Top of SOURCE DATA

Lemma descend_spec level : forall fuel x pre post prev,
  (level < kMaxHeight)%nat -> 0%nat :: at_level ns level before = pre ++ x :: post ->
  (length post + level * S (length before) < fuel)%nat ->
  exists prev', descend fuel ns advance x level prev =
      Some (pred_at ns 0 before, head (at_level ns 0 after), prev') /\
    length prev' = length prev /\
    forall l, prev' !! l = if decide (l <= level /\ l < length prev)%nat
                           then Some (pred_at ns l before) else prev !! l.
Proof.
  induction level as [|level IHl]; intros fuel x pre post prev Hk Hpos Hf;
    rewrite (descend_level _ x pre post prev Hk fuel Hpos) by lia; cbv zeta.
  - eexists. split; [reflexivity|]. split; [apply length_insert|]. intros l.
    destruct (decide (l = 0%nat)) as [->|Hne].
    + case_decide; [by apply list_lookup_insert_eq; lia|]. rewrite list_insert_ge by lia. done.
    + rewrite list_lookup_insert_ne by done. by rewrite decide_False by lia.
  - destruct (pred_at_down level) as (pre' & post' & E).
    destruct (IHl (fuel - S (length post))%nat (pred_at ns (S level) before) pre' post' (<[S level := pred_at ns (S level) before]> prev))
      as (prev' & -> & Hlen & Hlk); [lia|done| |].
    { apply (f_equal length) in E. rewrite length_app in E. simpl in E.
      pose proof (at_level_length level before). lia. }
    rewrite length_insert in Hlen, Hlk. exists prev'. split_and!; [done|done|]. intros l. rewrite Hlk.
    destruct (decide (l = S level)) as [->|Hne].
    + rewrite decide_False by lia. case_decide; [by apply list_lookup_insert_eq; lia|].
      by rewrite list_insert_ge by lia.
    + rewrite list_lookup_insert_ne by done. repeat case_decide; try done; lia.
Qed.
End Search.

(** ** The searches on a well-formed list *)

Lemma rep_node sl ids x :
  rep sl ids -> x ∈ ids -> exists k, node_key (nodes sl) x = Some k /\ valid k.
Proof.
  intros Hr Hx. destruct (rep_ids _ _ Hr x Hx) as (_ & nd & E & _ & Hv).
  unfold node_key. rewrite E. cbn. eauto.
Qed.

(** All nodes are on level 0. *)
Lemma at_level_0 sl ids ids' : rep sl ids -> ids' ⊆ ids -> at_level (nodes sl) 0 ids' = ids'.
Proof.
  intros Hr Hsub. unfold at_level. induction ids' as [|x ids' IH]; [done|].
  rewrite filter_cons_True; [f_equal; apply IH; set_solver|].
  destruct (rep_ids _ _ Hr x ltac:(set_solver)) as (_ & nd & E & Hh & _).
  unfold tall. rewrite E. apply Nat.ltb_lt. lia.
Qed.

(** A predicate on keys that is downward closed splits the list. *)
Lemma sorted_split ns ids (P : nat -> bool) :
  StronglySorted (key_lt ns) ids ->
  (forall x y, x ∈ ids -> y ∈ ids -> key_lt ns x y -> P y = true -> P x = true) ->
  exists before after, ids = before ++ after /\
    (forall x, x ∈ before -> P x = true) /\ (forall x, x ∈ after -> P x = false).
Proof.
  intros Hs. induction Hs as [|x ids Hs IH Hx]; intros HP; [exists [], []; split_and!; set_solver|].
  destruct IH as (before & after & -> & Hb & Ha); [set_solver|].
  destruct (P x) eqn:E.
  - exists (x :: before), after. split_and!; [done| |done]. set_solver.
  - exists [], (x :: before ++ after). split_and!; [done|set_solver|].
    intros y [->|Hy]%elem_of_cons; [done|]. destruct (P y) eqn:Ey; [|done].
    rewrite Forall_forall in Hx. rewrite <- E. symmetry.
    apply (HP x y); [left|by right|by apply Hx|done].
Qed.

Lemma search_ok sl ids advance before after prev :
  rep sl ids -> ids = before ++ after ->
  (forall y, y ∈ before -> advance (Some y) = Some true) ->
  (forall y, y ∈ after -> advance (Some y) = Some false) -> advance None = Some false ->
  exists prev', descend (search_fuel sl) (nodes sl) advance (head_ sl) (max_height_ sl - 1) prev =
      Some (List.last before 0%nat, head after, prev') /\ length prev' = length prev /\
    forall l, prev' !! l = if decide (l < max_height_ sl /\ l < length prev)%nat
                           then Some (pred_at (nodes sl) l before) else prev !! l.
Proof.
  intros Hr -> Hb Ha Hn. pose proof (rep_height _ _ Hr) as Hh. rewrite (rep_head _ _ Hr).
  destruct (descend_spec (nodes sl) advance before after (rep_linked _ _ Hr) Hb Ha Hn
    (max_height_ sl - 1) (search_fuel sl) 0 [] (at_level (nodes sl) (max_height_ sl - 1) before) prev)
    as (prev' & -> & Hlen & Hlk).
  - unfold kMaxHeight in *. lia.
  - done.
  - unfold search_fuel. pose proof (rep_count _ _ Hr) as Hc. rewrite length_app in Hc.
    pose proof (at_level_length (nodes sl) (max_height_ sl - 1) before) as Hl. nia.
  - exists prev'. unfold pred_at at 1. rewrite !(at_level_0 sl (before ++ after)) by set_solver.
    split_and!; [done|done|]. intros l. rewrite Hlk. repeat case_decide; try done; lia.
Qed.

(** Nodes before [k] and nodes at or after it. *)
Definition splits sl ids (k : K) before after : Prop :=
  ids = before ++ after /\
  (forall x, x ∈ before -> exists a, node_key (nodes sl) x = Some a /\ compare_ a k < 0) /\
  (forall x, x ∈ after -> exists a, node_key (nodes sl) x = Some a /\ compare_ a k >= 0).

Lemma rep_splits sl ids k : rep sl ids -> valid k -> exists before after, splits sl ids k before after.
Proof.
  intros Hr Hk.
  set (P := fun x => match node_key (nodes sl) x with Some a => compare_ a k <? 0 | None => false end).
  destruct (sorted_split (nodes sl) ids P (rep_sorted _ _ Hr)) as (before & after & E & Hb & Ha).
  - intros x y Hx Hy (a & b & Ea & Eb & Hab). unfold P. rewrite Ea, Eb, !Z.ltb_lt. intros Hlt.
    destruct (rep_node _ _ _ Hr Hx) as (a' & Ea' & Hva), (rep_node _ _ _ Hr Hy) as (b' & Eb' & Hvb).
    apply (to_lt_trans compare_ valid a b k); congruence.
  - exists before, after. split_and!; [done| |]; intros x Hx.
    + destruct (rep_node _ _ x Hr ltac:(set_solver)) as (a & Ea & _). exists a. split; [done|].
      specialize (Hb x Hx). unfold P in Hb. rewrite Ea in Hb. lia.
    + destruct (rep_node _ _ x Hr ltac:(set_solver)) as (a & Ea & _). exists a. split; [done|].
      specialize (Ha x Hx). unfold P in Ha. rewrite Ea in Ha. lia.
Qed.

Lemma FindGreaterOrEqual_ok sl ids k before after prev :
  rep sl ids -> splits sl ids k before after ->
  exists prev', FindGreaterOrEqual compare_ sl k prev = Some (head after, prev') /\
    length prev' = length prev /\
    forall l, prev' !! l = if decide (l < max_height_ sl /\ l < length prev)%nat
                           then Some (pred_at (nodes sl) l before) else prev !! l.
Proof.
  intros Hr (E & Hb & Ha). unfold FindGreaterOrEqual.
  destruct (search_ok sl ids (KeyIsAfterNode compare_ (nodes sl) k) before after prev Hr E)
    as (prev' & -> & Hp); [| |done|by exists prev'].
  - intros y Hy. destruct (Hb y Hy) as (a & Ea & Hlt). cbn. rewrite Ea. cbn. f_equal. lia.
  - intros y Hy. destruct (Ha y Hy) as (a & Ea & Hlt). cbn. rewrite Ea. cbn. f_equal. lia.
Qed.

Lemma FindLessThan_ok sl ids k before after :
  rep sl ids -> splits sl ids k before after ->
  FindLessThan compare_ sl k = Some (List.last before 0%nat).
Proof.
  intros Hr (E & Hb & Ha). unfold FindLessThan.
  edestruct (search_ok sl ids) as (prev' & -> & _); [exact Hr|exact E| | |done|done].
  - intros y Hy. destruct (Hb y Hy) as (a & Ea & Hlt). cbn. rewrite Ea. cbn. f_equal. lia.
  - intros y Hy. destruct (Ha y Hy) as (a & Ea & Hlt). cbn. rewrite Ea. cbn. f_equal. lia.
Qed.

Lemma FindLast_ok sl ids : rep sl ids -> FindLast sl = Some (List.last ids 0%nat).
Proof.
  intros Hr. unfold FindLast.
  destruct (search_ok sl ids (fun next => Some (match next with None => false | Some _ => true end))
    ids [] []) as (prev' & -> & _); [exact Hr|by rewrite app_nil_r|done|set_solver|done|done].
Qed.

(** ** Insertion *)

Lemma RandomHeight_range rnd : (1 <= (RandomHeight rnd).1 <= kMaxHeight)%nat.
Proof.
  unfold RandomHeight. assert (forall fuel h rnd, 1 <= h <= kMaxHeight ->
    1 <= (RandomHeight_loop fuel h rnd).1 <= kMaxHeight)%nat as Hl.
  { clear. intros fuel. induction fuel as [|fuel IH]; intros h rnd Hr; [done|].
    cbn [RandomHeight_loop]. destruct (Nat.ltb_spec h kMaxHeight); [|done].
    case_match; [|done]. apply IH. lia. }
  apply Hl. unfold kMaxHeight. lia.
Qed.

(** The shape of the heap: keys and heights. *)
Definition same_shape ns ns' : Prop :=
  length ns' = length ns /\
  forall x, (fun nd => (key nd, length (next_ nd))) <$> (ns' !! x) =
            (fun nd => (key nd, length (next_ nd))) <$> (ns !! x).

Lemma same_shape_trans a b c : same_shape a b -> same_shape b c -> same_shape a c.
Proof. intros [? Hab] [? Hbc]. split; [congruence|]. intros x. by rewrite Hbc. Qed.

Lemma same_shape_key ns ns' x : same_shape ns ns' -> node_key ns' x = node_key ns x.
Proof.
  intros [_ Hs]. specialize (Hs x). unfold node_key.
  destruct (ns' !! x), (ns !! x); cbn in *; congruence.
Qed.

Lemma same_shape_tall ns ns' l x : same_shape ns ns' -> tall ns' l x = tall ns l x.
Proof.
  intros [_ Hs]. specialize (Hs x). unfold tall.
  destruct (ns' !! x), (ns !! x); cbn in Hs; try done. injection Hs as _ E. by rewrite E.
Qed.

Lemma SetNext_ok ns x l y :
  tall ns l x = true ->
  exists ns', SetNext ns x l y = Some ns' /\ same_shape ns ns' /\
    forall z m, Next ns' z m = if decide (z = x /\ m = l) then Some y else Next ns z m.
Proof.
  unfold tall, SetNext. destruct (ns !! x) as [nd|] eqn:E; [|done]. bind_simpl.
  intros Hl. rewrite Hl. apply Nat.ltb_lt in Hl. eexists. split; [reflexivity|]. split.
  - split; [apply length_insert|]. intros z. destruct (decide (z = x)) as [->|Hne].
    + rewrite list_lookup_insert_eq by (by eapply lookup_lt_Some). rewrite E. cbn. by rewrite length_insert.
    + by rewrite list_lookup_insert_ne.
  - intros z m. unfold Next. destruct (decide (z = x)) as [->|Hne].
    + rewrite list_lookup_insert_eq by (by eapply lookup_lt_Some). rewrite E. cbn [mbind option_bind next_].
      destruct (decide (m = l)) as [->|Hm].
      * rewrite decide_True by done. by apply list_lookup_insert_eq.
      * rewrite decide_False by tauto. by rewrite list_lookup_insert_ne.
    + rewrite list_lookup_insert_ne by done. by rewrite decide_False by tauto.
Qed.

Lemma Next_tall ns x l n : Next ns x l = Some n -> tall ns l x = true.
Proof.
  unfold Next, tall. destruct (ns !! x); [|done]. cbn. intros Hl%lookup_lt_Some. by apply Nat.ltb_lt.
Qed.

(** What the splice loop does to every link. *)
Lemma link_levels_ok ns x prev levels (p : nat -> nat) :
  NoDup levels ->
  (forall l, l ∈ levels -> prev !! l = Some (p l) /\ p l <> x /\ tall ns l x = true /\
    exists n, Next ns (p l) l = Some n) ->
  exists ns', link_levels ns x prev levels = Some ns' /\ same_shape ns ns' /\
    forall z m, Next ns' z m =
      if decide (m ∈ levels) then
        if decide (z = x) then Next ns (p m) m
        else if decide (z = p m) then Some (Some x) else Next ns z m
      else Next ns z m.
Proof.
  revert ns. induction levels as [|l levels IH]; intros ns Hnd Hp.
  { exists ns. split_and!; [done|done|]. intros. by rewrite decide_False by set_solver. }
  apply NoDup_cons in Hnd as [Hnl Hnd]. destruct (Hp l ltac:(left)) as (Epl & Hpx & Htx & n & En).
  cbn [link_levels]. rewrite Epl. bind_simpl. rewrite En. bind_simpl.
  destruct (SetNext_ok ns x l n Htx) as (ns1 & -> & Hs1 & H1). bind_simpl.
  destruct (SetNext_ok ns1 (p l) l (Some x)) as (ns2 & -> & Hs2 & H2).
  { rewrite (same_shape_tall ns) by done. by eapply Next_tall. }
  bind_simpl. destruct (IH ns2 Hnd) as (ns' & -> & Hs' & H').
  { intros m Hm. destruct (Hp m ltac:(by right)) as (? & ? & Ht & n' & En'). split_and!; [done|done| |].
    - by rewrite (same_shape_tall ns1), (same_shape_tall ns).
    - exists n'. rewrite H2, H1, !decide_False by (intros [_ ->]; done). done. }
  exists ns'. split_and!; [done|by eauto using same_shape_trans|].
  intros z m. rewrite H', !H2, !H1. clear H' H2 H1 Hp IH.
  destruct (decide (m = l)) as [->|Hml].
  - rewrite (decide_False (P := l ∈ levels)) by done. rewrite (decide_True (P := l ∈ l :: levels)) by left.
    destruct (decide (z = x)) as [->|Hzx].
    + rewrite decide_False by (intros [? _]; congruence). rewrite decide_True by done. done.
    + destruct (decide (z = p l)) as [->|Hzp]; [by rewrite decide_True|].
      by rewrite !decide_False by tauto.
  - rewrite !(decide_False (P := _ /\ m = l)) by tauto.
    repeat case_decide; try done; set_solver.
Qed.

Bottom of SOURCE DATA

• TASK ITEM:
The reply should hold only the lines from the first line of the listing above through the line with "exists prev', descend fuel", each copied exactly.

• ANSWER BOX:
Lemma descend_spec level : forall fuel x pre post prev,
  (level < kMaxHeight)%nat -> 0%nat :: at_level ns level before = pre ++ x :: post ->
  (length post + level * S (length before) < fuel)%nat ->
  exists prev', descend fuel ns advance x level prev =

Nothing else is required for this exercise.